(** ** System calls *)

Definition refuse {A} : Fs A := fails (CoreIo Refused).
Definition usable (p : PathBuf) : Fs fpath := if nul p then fails (CoreIo BadName) else mret (names p).
(** A path that is to be a file. *)
Definition as_file (p : PathBuf) : Fs fpath := q ← usable p; if trailing p then fails (CoreIo WrongKind) else mret q.

Definition parent_is_dir (t : Tree) (q : fpath) : bool := bool_decide (q ≠ [] ∧ t !! removelast q = Some Dir).

(** [std::fs::metadata]. *)
Definition metadata (p : PathBuf) : Fs node :=
  f ← fate; match f with Some _ => refuse | None =>
    q ← usable p; t ← the_tree;
    match t !! q with
    | None => fails (CoreIo Missing)
    | Some Dir => mret Dir
    | Some n => if trailing p then fails (CoreIo WrongKind) else mret n
    end
  end.

(** [Path::is_file] and [Path::is_dir]: an error is a no. *)
Definition is_file (p : PathBuf) : Fs bool := m ← attempt (metadata p); mret (match m with Some (File _ _ _) => true | _ => false end).
Definition is_dir (p : PathBuf) : Fs bool := m ← attempt (metadata p); mret (match m with Some Dir => true | _ => false end).

(** [std::fs::read]. *)
Definition fs_read (p : PathBuf) : Fs bytes :=
  f ← fate; match f with Some _ => refuse | None =>
    q ← as_file p; t ← the_tree;
    match t !! q with Some (File b _ _) => mret b | Some Dir => fails (CoreIo WrongKind) | None => fails (CoreIo Missing) end
  end.

(** [File::create], or opening to write and truncate. *)
Definition fs_create (p : PathBuf) : Fs fpath :=
  f ← fate; match f with Some _ => refuse | None =>
    q ← as_file p; t ← the_tree; now ← clock;
    if negb (parent_is_dir t q) then fails (CoreIo Missing) else
    match t !! q with
    | Some Dir => fails (CoreIo WrongKind)
    | _ => _ ← set_tree (<[q := File [] false now]> t); mret q
    end
  end.

(** [write_all] to a file just opened. *)
Definition fs_write_all (q : fpath) (b : bytes) : Fs () :=
  f ← fate; t ← the_tree; now ← clock;
  match f with
  | Some n => _ ← set_tree (<[q := File (take n b) false now]> t); refuse
  | None => set_tree (<[q := File b false now]> t)
  end.
Definition prune_aged (min_keep : nat) (cutoff : f64) (l : list json) : list json * bool :=
  if (length l <=? min_keep)%nat then (l, false) else
  let l := sort_by partial_cmp_or_eq l in
  let keep_from := (length l - min_keep)%nat in
  let pruned := map snd (List.filter (λ p : nat * json, (keep_from <=? p.1)%nat || f64_le cutoff (timestamp p.2)) (imap pair l)) in
  if (length pruned <? length l)%nat then (pruned, true) else (l, false).

Definition prune_limit (limit : nat) (l : list json) : list json * bool :=
  if (limit <? length l)%nat then (drop (length l - limit) l, true) else (l, false).

Definition prune_map (max_items : btree bytes json) (age_rules min_rules : option (btree bytes json)) (now : f64) (m : btree bytes json) : btree bytes json * bool :=
  let '(m, changed) := foldl (λ (st : btree bytes json * bool) (r : bytes * json),
      match as_f64 r.2 with
      | None => st
      | Some max_age =>
        let min_keep := Z.to_nat (Z.max 0 (default 100 (mr ← min_rules; v ← bt_get mr r.1; as_i64 v))) in
        on_list st.1 r.1 (prune_aged min_keep (SFsub 53 1024 now max_age)) st.2
      end) (m, false) (default [] age_rules) in
  foldl (λ (st : btree bytes json * bool) (r : bytes * json),
      match as_i64 r.2 with
      | None => st
      | Some limit => on_list st.1 r.1 (prune_limit (Z.to_nat (Z.max 0 limit))) st.2
      end) (m, changed) max_items.

Definition prune_data_files (dir : bytes) (rules : json) (now : f64) : Fs () :=
  match get_object rules (bstr "max_items") with
  | None => mret ()
  | Some max_items =>
    listing ← list_files root dir_order lossy;
    for_each listing (λ inner,
      if negb (starts_with (dir ++ bstr "/") inner) || negb (ends_with inner (bstr "data.json")) then mret () else
      b ← attempt (read inner);
      match (b ← b; from_slice b) with
      | Some (JObj m) =>
        let '(m, changed) := prune_map max_items (get_object rules (bstr "max_items_age")) (get_object rules (bstr "max_items_min")) now m in
        if changed : bool then ignored (write inner (to_vec (JObj m))) else mret ()
      | _ => mret ()
      end)
  end.
End xite.
(* ===== verification/XiteSign.v ===== *)
(** * Signing a xite ([crates/epix-xite/src/xite.rs])

    The signing of the root content.json: listing and hashing the files with the
    stat cache, the optional and merged files declared before, encrypted shards,
    bundles and the manifest stamp, signature and commit; and the signing of one
    below it, which goes through the verification a peer would do. *)
From Stdlib Require Import ZArith Lia Strings.Byte Floats.SpecFloat.
From stdpp Require Import base list gmap strings sets.
From S2P Require Import Prelude Ordered Json Text Canonical Crypt Content Verify SelfEnc Bundle Manifest Pretty Files Xite.
#[local] Open Scope Z_scope.

Definition SIGN_CACHE : bytes := bstr ".sign-cache.json".

Record CachedHash := mkCached { csize : Z; mtime_ns : Z; csha512 : bytes; cb3 : bytes }.
(** A [HashMap]: its order does not matter to what is read from it. *)
Abbreviation SignCache := (btree bytes CachedHash).

Record SignOpts := mkOpts { full : bool; keep_missing_optional : bool }.

(** A compiled pattern; [None] where the match itself fails. *)
Abbreviation Regex := (bytes → option bool).

(** [f64::fract] is zero, and the whole number as an [i64]. *)
Definition f64_whole (x : f64) : option Z :=
  let clamp z := Z.max i64_min (Z.min z i64_max) in
  let signed (s : bool) z := if s then - z else z in
  match x with
  | S754_zero _ => Some 0
  | S754_finite s m e =>
    if 0 <=? e then Some (clamp (signed s (Z.pos m * 2 ^ e)))
    else if Z.pos m mod 2 ^ (- e) =? 0 then Some (clamp (signed s (Z.pos m / 2 ^ (- e)))) else None
  | _ => None
  end.

Definition is_finite (x : f64) : bool := match x with S754_zero _ | S754_finite _ _ _ => true | _ => false end.

(** The [modified] field; [bits] are those of the [f64] passed in. *)
Definition modified_json (bits : Z) : json :=
  match f64_whole (f64_of_bits bits) with
  | Some z => JInt z
  | None => if is_finite (f64_of_bits bits) then JFloat bits else JNull
  end.

Section sign.
Context `{C : Crypto} (float_to_string : Z → bytes) `{R : Regexes} (regex_is_match : bytes → bytes → option bool).
(** [fancy_regex::Regex::new]. *)
Context (fancy_new : bytes → option Regex).
Context (from_slice : bytes → option json) (to_vec : json → bytes) (json_error : bytes → bytes).
(** The cache's own form. *)
Context (cache_to_vec : SignCache → bytes) (cache_from_slice : bytes → option SignCache).
Context (root : fpath) (dir_order : list bytes → list bytes) (lossy : bytes → bytes).
Context (sha512 blake3 : bytes → bytes) (derive_key : bytes → bytes → Hash) (seal : Hash → bytes → bytes → bytes).
Context (glitch : Disk → bytes → bool).

Abbreviation read := (Files.read root).
Abbreviation list_files := (list_files root dir_order lossy).

(** ** Hashing *)

Definition stat_size_mtime (inner : bytes) : Fs (option (Z * Z)) :=
  match storage_path root inner with
  | Err _ => mret None
  | Ok p => m ← attempt (metadata p); mret (match m with Some (File b _ t) => Some (blen b, if t <? 0 then 0 else wrap_i64 t) | _ => None end)
  end.

Definition reuse_cached (rel : bytes) (stat : option (Z * Z)) (is_optional : bool) (cache : option SignCache) : option CachedHash :=
  s ← stat;
  if negb is_optional && is_bundleable s.1 then None else
  c ← (c ← cache; bt_get c rel);
  if (csize c =? s.1) && (mtime_ns c =? s.2) then Some c else None.

(** [json!({ "size": .., "sha512": .., "b3": .. })]. *)
Definition entry_json (size : Z) (sha b3 : bytes) : json := JObj [(bstr "b3", JStr b3); (bstr "sha512", JStr sha); (bstr "size", JInt size)].

Definition hash_entry (rel b : bytes) (stat : option (Z * Z)) (fresh : SignCache) : json * SignCache :=
  let sha := hash_bytes sha512 b in let b3 := to_hex (blake3 b) in
  (entry_json (blen b) sha b3,
   match stat with
   | Some s => if s.1 =? blen b then bt_insert rel (mkCached s.1 s.2 sha b3) fresh else fresh
   | None => fresh
   end).

Definition skip_hashing (rel : bytes) : bool :=
  let base := match rsplit_once x2f rel with Some (_, b) => b | None => rel end in
  starts_with (bstr ".") base || ends_with rel (bstr "-old") || ends_with rel (bstr "-new").

Definition path_pattern (pat : option json) : option Regex :=
  pat ← (v ← pat; as_str v); if bool_decide (pat = []) then None else fancy_new (bstr "^(?:" ++ pat ++ bstr ")").
Definition pattern_matches (re : option Regex) (rel : bytes) : bool := match re with Some re => default false (re rel) | None => false end.
(** * OpenTTD [src/core/enum_type.hpp]: enum helpers and [EnumBitSet]

    A shallow embedding of the increment/decrement operator templates and of
    the [EnumBitSet] class template, followed by the properties its
    specification states about them.

    Conventions.
    - A value of a C++ enumeration is represented by the value of its
      underlying integer ([to_underlying]); [static_cast_enum] goes back.
    - A fixed-width integer is a [Z] together with the conversion that wraps
      it into its type ([convert], [to_storage], [to_ULL]).
    - A member function that mutates [*this] and returns a reference to it is
      a function from the old object to the new one. *)

From Stdlib Require Import ZArith Lia List Bool Btauto.
Import ListNotations.
Local Open Scope Z_scope.

(* ================================================================= *)
(** ** Part I: the model *)
(* ================================================================= *)

(** *** Integer types and enumerations *)

(** An integer type: its width in bits and its signedness. *)
Record int_type : Type := mk_int_type {
  width : Z;
  is_signed : bool
}.

Definition int_min (U : int_type) : Z :=
  if is_signed U then - 2 ^ (width U - 1) else 0.

Definition int_max (U : int_type) : Z :=
  if is_signed U then 2 ^ (width U - 1) - 1 else 2 ^ width U - 1.

Definition representable (U : int_type) (z : Z) : Prop :=
  int_min U <= z <= int_max U.

(** Conversion of a mathematical integer to the type [U]: the unique value of
    [U] congruent to it modulo [2 ^ width U]. *)
Definition convert (U : int_type) (z : Z) : Z :=
  if is_signed U
  then (z + 2 ^ (width U - 1)) mod 2 ^ width U - 2 ^ (width U - 1)
  else z mod 2 ^ width U.

(** A value of an enumeration type. [to_underlying] is the function of that
    name in the source; the constructor is [static_cast<enum_type>]. *)
Record enum_type : Type := static_cast_enum {
  to_underlying : Z
}.

(** What the templates see of an enumeration type: its underlying type and the
    trait [is_enum_incrementable], which [DECLARE_INCREMENT_DECREMENT_OPERATORS]
    specialises to [true]. *)
Record enum_traits : Type := mk_enum_traits {
  underlying_type : int_type;
  is_enum_incrementable_v : bool
}.

Definition DECLARE_INCREMENT_DECREMENT_OPERATORS (E : enum_traits) : enum_traits :=
  mk_enum_traits (underlying_type E) true.
(** X10. For an amount it accepts, [_create_payment_link] sends the
    caller's [reference_id] when it is not empty and draws no UUID; when
    it is empty it draws one UUID and sends it. *)
Theorem create_payment_link_reference_id (self : RazorpayPayment) (a : Z)
    (api_endpoint : string) (kw : link_kwargs) (w : world) (H : (0 < a)%Z) :
  exists call,
    calls (snd (_create_payment_link gateway uuid4 get_url self (Some a)
                                     api_endpoint kw w))
    = calls w ++ [call]
    /\ (reference_id kw <> "" ->
        sent_reference_id call = Some (PyStr (reference_id kw))
        /\ uuids_drawn (snd (_create_payment_link gateway uuid4 get_url self (Some a)
                                                  api_endpoint kw w))
           = uuids_drawn w)
    /\ (reference_id kw = "" ->
        sent_reference_id call = Some (PyStr (uuid4 (uuids_drawn w)))
        /\ uuids_drawn (snd (_create_payment_link gateway uuid4 get_url self (Some a)
                                                  api_endpoint kw w))
           = S (uuids_drawn w)).
Proof.
  destruct (create_payment_link_accepted self a api_endpoint kw w H)
    as [payload [Run [_ [_ [Ref _]]]]].
  eexists. rewrite Run, (proj1 (handle_api_response_calls gateway _ _)),
             handle_api_response_uuids.
  split; [now destruct (reference_id kw =? "")%string|].
  cbn [sent_reference_id]. split; intros E.
  - apply String.eqb_neq in E. rewrite E in *. split; [exact Ref | reflexivity].
  - rewrite E in *. cbn in *. split; [exact Ref | reflexivity].
Qed.

(** X11. Two calls of [_create_payment_link] in a row, both without a
    [reference_id], send the UUID drawn first and the UUID drawn next:
    two reference ids that differ as soon as these two UUIDs do. *)
Theorem create_payment_link_twice_fresh_reference (self : RazorpayPayment)
    (a1 a2 : Z) (e1 e2 : string) (kw1 kw2 : link_kwargs) (w : world)
    (H1 : (0 < a1)%Z) (H2 : (0 < a2)%Z)
    (R1 : reference_id kw1 = "") (R2 : reference_id kw2 = "") :
  exists c1 c2,
    calls (snd (_create_payment_link gateway uuid4 get_url self (Some a2) e2 kw2
                  (snd (_create_payment_link gateway uuid4 get_url self (Some a1)
                                             e1 kw1 w))))
    = calls w ++ [c1; c2]
    /\ sent_reference_id c1 = Some (PyStr (uuid4 (uuids_drawn w)))
    /\ sent_reference_id c2 = Some (PyStr (uuid4 (S (uuids_drawn w))))
    /\ (uuid4 (uuids_drawn w) <> uuid4 (S (uuids_drawn w)) ->
        sent_reference_id c1 <> sent_reference_id c2).
Proof.
  destruct (create_payment_link_accepted self a1 e1 kw1 w H1)
    as [p1 [Run1 [_ [_ [Ref1 _]]]]].
  set (w1 := snd (_create_payment_link gateway uuid4 get_url self (Some a1) e1 kw1 w)).
  assert (C1 : calls w1
               = calls w ++ [requests_post (base_api_url self ++ e1)%string
                                           (tuple (auth self)) (PyDict p1)
                                           content_type_capital]).
  { unfold w1. rewrite Run1, (proj1 (handle_api_response_calls gateway _ _)).
    now rewrite R1. }
  assert (U1 : uuids_drawn w1 = S (uuids_drawn w)).
  { unfold w1. rewrite Run1, handle_api_response_uuids. now rewrite R1. }
  destruct (create_payment_link_accepted self a2 e2 kw2 w1 H2)
    as [p2 [Run2 [_ [_ [Ref2 _]]]]].
  rewrite R1 in Ref1. rewrite R2, U1 in Ref2. cbn in Ref1, Ref2.
  eexists. eexists.
  rewrite Run2, (proj1 (handle_api_response_calls gateway _ _)), R2.
  cbn [String.eqb calls add_uuid]. rewrite C1, <- app_assoc.
  split; [reflexivity|]. cbn [sent_reference_id].
  split; [exact Ref1|]. split; [exact Ref2|].
  intros N. rewrite Ref1, Ref2. intros E. injection E as E. contradiction.
Qed.
Lemma fired_app tr1 tr2 : fired (tr1 ++ tr2) = fired tr1 || fired tr2.
Proof. unfold fired. apply existsb_app. Qed.

Lemma loadedStates_app tr1 tr2 :
  loadedStates (tr1 ++ tr2) = loadedStates tr1 ++ loadedStates tr2.
Proof.
  induction tr1 as [|[sh l] tr1 IH]; simpl; [reflexivity|].
  destruct l; simpl; rewrite ?IH; reflexivity.
Qed.

Lemma quiet_nil : quiet [].
Proof. split; reflexivity. Qed.

Lemma quiet_app tr1 tr2 : quiet tr1 → quiet tr2 → quiet (tr1 ++ tr2).
Proof.
  intros [F1 L1] [F2 L2]. split.
  - rewrite fired_app, F1, F2. reflexivity.
  - rewrite loadedStates_app, L1, L2. reflexivity.
Qed.

Lemma quiet_perform sh io tr : quiet tr → quiet ((sh, LPerform io) :: tr).
Proof. intros [F L]. split; [exact F | exact L]. Qed.

(** One step back in an execution that may have stopped anywhere: the
    first goal is the execution that stops here. *)
Ltac tx H :=
  let Hs := fresh "Hs" in
  let HR := fresh "HR" in
  let Hp := fresh "Hp" in
  apply texec_inv in H;
  destruct H as [(-> & -> & ->)
                | [(? & ? & ? & ? & Hs & HR & -> & H)
                  | (? & ? & ? & Hp & HR & -> & H)]];
  [ | cbn [tstep] in Hs;
      repeat match type of Hs with
             | (if ?c then _ else _) = _ => destruct c eqn:?
             end;
      try discriminate Hs; injection Hs as <- <-
    | discriminate Hp ].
********************
• **Activity**: Using only the listing above, restate exactly the lines from the line containing "now]> t); mret q" through the line containing "let keep_from := (length", both included.

• **Solution**:
    | _ => _ ← set_tree (<[q := File [] false now]> t); mret q
    end
  end.

(** [write_all] to a file just opened. *)
Definition fs_write_all (q : fpath) (b : bytes) : Fs () :=
  f ← fate; t ← the_tree; now ← clock;
  match f with
  | Some n => _ ← set_tree (<[q := File (take n b) false now]> t); refuse
  | None => set_tree (<[q := File b false now]> t)
  end.
Definition prune_aged (min_keep : nat) (cutoff : f64) (l : list json) : list json * bool :=
  if (length l <=? min_keep)%nat then (l, false) else
  let l := sort_by partial_cmp_or_eq l in
  let keep_from := (length l - min_keep)%nat in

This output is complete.